Scientific classification
- Kingdom: Animalia
- Phylum: Arthropoda
- Clade: Pancrustacea
- Class: Insecta
- Order: Coleoptera
- Suborder: Polyphaga
- Infraorder: Staphyliniformia
- Family: Staphylinidae
- Genus: Nicrophorus
- Species: N. defodiens
- Binomial name: Nicrophorus defodiens Mannerheim, 1846
- Synonyms: Necrophorus [sic] defodiens Mannerheim, 1846; Necrophorus [sic] pollinctor LeConte, 1854 (Preocc.); Necrophorus [sic] conversator Walker, 1866; Necrophorus [sic] plagiatus Motschulsky, 1870 (Preocc.); Necrophorus [sic] vespilloides v. lateralis Portevin, 1903;

= Nicrophorus defodiens =

- Authority: Mannerheim, 1846
- Conservation status: G5
- Synonyms: Necrophorus [sic] defodiens Mannerheim, 1846, Necrophorus [sic] pollinctor LeConte, 1854 (Preocc.), Necrophorus [sic] conversator Walker, 1866, Necrophorus [sic] plagiatus Motschulsky, 1870 (Preocc.), Necrophorus [sic] vespilloides v. lateralis Portevin, 1903

Species of beetle

Nicrophorus defodiens is a species of burying beetle described by Carl Gustaf Mannerheim in 1846.

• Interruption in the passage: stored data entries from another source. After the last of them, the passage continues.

(** C1, on the code.  The two searches hold no [await]: once started
    they run to their end, and no deadline interrupts them.  With a
    positive [search_timeout] the call therefore returns the first
    [top_k] entries of the fusion of both complete hit lists (or raises
    what the fusion raises), however long the searches take: also when
    the dense search ends within the deadline and the sparse search after
    it.  With a [search_timeout] that is not positive both searches are
    cancelled before they start, and the [except] branch, which awaits
    the dense coroutine a second time, raises [RuntimeError].  Either
    way no dense-only result is returned. *)
Theorem hybrid_search_never_degrades :
  forall (cfg : Settings) (env : timing) (self : QdrantService)
         (tenant_id query : string) (top_k : nat),
    let dense :=
      fst (search_dense similarity self tenant_id (encode query)
             (top_k * 2)) in
    let sparse :=
      fst (search_sparse similarity self tenant_id query (top_k * 2)) in
    fst (hybrid_search similarity encode cfg env self tenant_id query
           top_k)
    = if Qle_bool (search_timeout cfg) 0 then
        Raise (RuntimeError "cannot reuse already awaited coroutine")
      else
        merged <- reciprocal_rank_fusion [dense; sparse] (rrf_k cfg) ;;
        Ok (firstn top_k merged,
            ((end_time env - start_time env) * 1000)%Q).
Proof.
  intros cfg env self t query top_k dense sparse.
  apply hybrid_search_result.
Qed.

Lemma hit_of_key q p d :
  hit_key (hit_of similarity q p) = Some d ->
  d = p_document_id (pt_payload p).
Proof.
  unfold hit_key, hit_of. simpl.
  destruct (String.eqb (p_document_id (pt_payload p)) "");
    congruence.
Qed.

Lemma hybrid_search_spec cfg env self t query top_k :
  forall found self',
    hybrid_search similarity encode cfg env self t query top_k
    = (found, self') ->
    points self' = points self /\
    issued self'
    = ((if Qle_bool (search_timeout cfg) 0 then []
        else searches_of encode self t query top_k) ++ issued self)%list /\
    forall out latency, found = Ok (out, latency) ->
      forall r, In r out -> shows_point_of t self r.
Proof.
  intros found self'. rewrite hybrid_search_eq.
  destruct (Qle_bool (search_timeout cfg) 0).
  { intros [= <- <-]. split; [reflexivity|]. split; [reflexivity|].
    discriminate. }
  destruct (search_dense similarity self t (encode query) (top_k * 2))
    as [dense s1] eqn:Ed.
  destruct (search_sparse similarity s1 t query (top_k * 2))
    as [sparse s2] eqn:Es.
  destruct (search_dense_spec _ _ _ _ _ _ _ Ed) as (Hp1 & Hc1 & Hi1 & Hh1).
  destruct (search_sparse_spec _ _ _ _ _ _ _ Es)
    as (Hp2 & Hc2 & Hi2 & Hh2).
  intros [= <- <-]. split; [congruence|]. split.
  { rewrite Hi2, Hi1, Hc1. unfold searches_of, _create_sparse_vector.
    reflexivity. }
  intros out latency Hfound r Hr.
  destruct (reciprocal_rank_fusion [dense; sparse] (rrf_k cfg))
    as [merged|] eqn:Hm; simpl in Hfound; [|discriminate].
  injection Hfound as <- _. apply in_firstn in Hr.
  destruct (RrfFacts.fusion_of _ _ _ Hm) as [st F].
  destruct (RrfSpec.fusion_data _ _ _ _ F r Hr)
    as (_ & h & Hin & Hkey & Hcontent & Hmeta).
  simpl in Hin, Hcontent, Hmeta. rewrite app_nil_r in Hin.
  assert (Hfrom : exists p q, In p (points self)
            /\ p_tenant_id (pt_payload p) = t
            /\ h = hit_of similarity q p).
  { apply in_app_or in Hin. destruct Hin as [Hin | Hin].
    - exact (Hh1 h Hin).
    - destruct (Hh2 h Hin) as (p & q & Hpin & Ht & Hh).
      exists p, q. rewrite <- Hp1. auto. }
  destruct Hfrom as (p & q & Hpin & Ht & ->).
  exists p. repeat split; auto. now apply hit_of_key in Hkey.
Qed.

Lemma upsert_point_self p l : In p (upsert_point p l).
Proof.
  induction l as [|x tl IH]; simpl; auto.
  destruct (pt_id p <? pt_id x); simpl; auto.
  destruct (pt_id p =? pt_id x); simpl; auto.
Qed.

In 2012, N. defodiens was found to be one of at least two burying beetles which can breed in the forest canopy.

==Biology==
When it comes to mating, the males of N. defodiens use a pheromonal signal to attract their mate. During the mating period females often bite males. When copulation is over, the males' pheromone emission is resumed, but the female attempts to obstruct the male from attracting any additional females, thus imposing monogamy on the male.
Unlike N. orbicollis this species produces twice as many eggs (roughly 23.9 in total).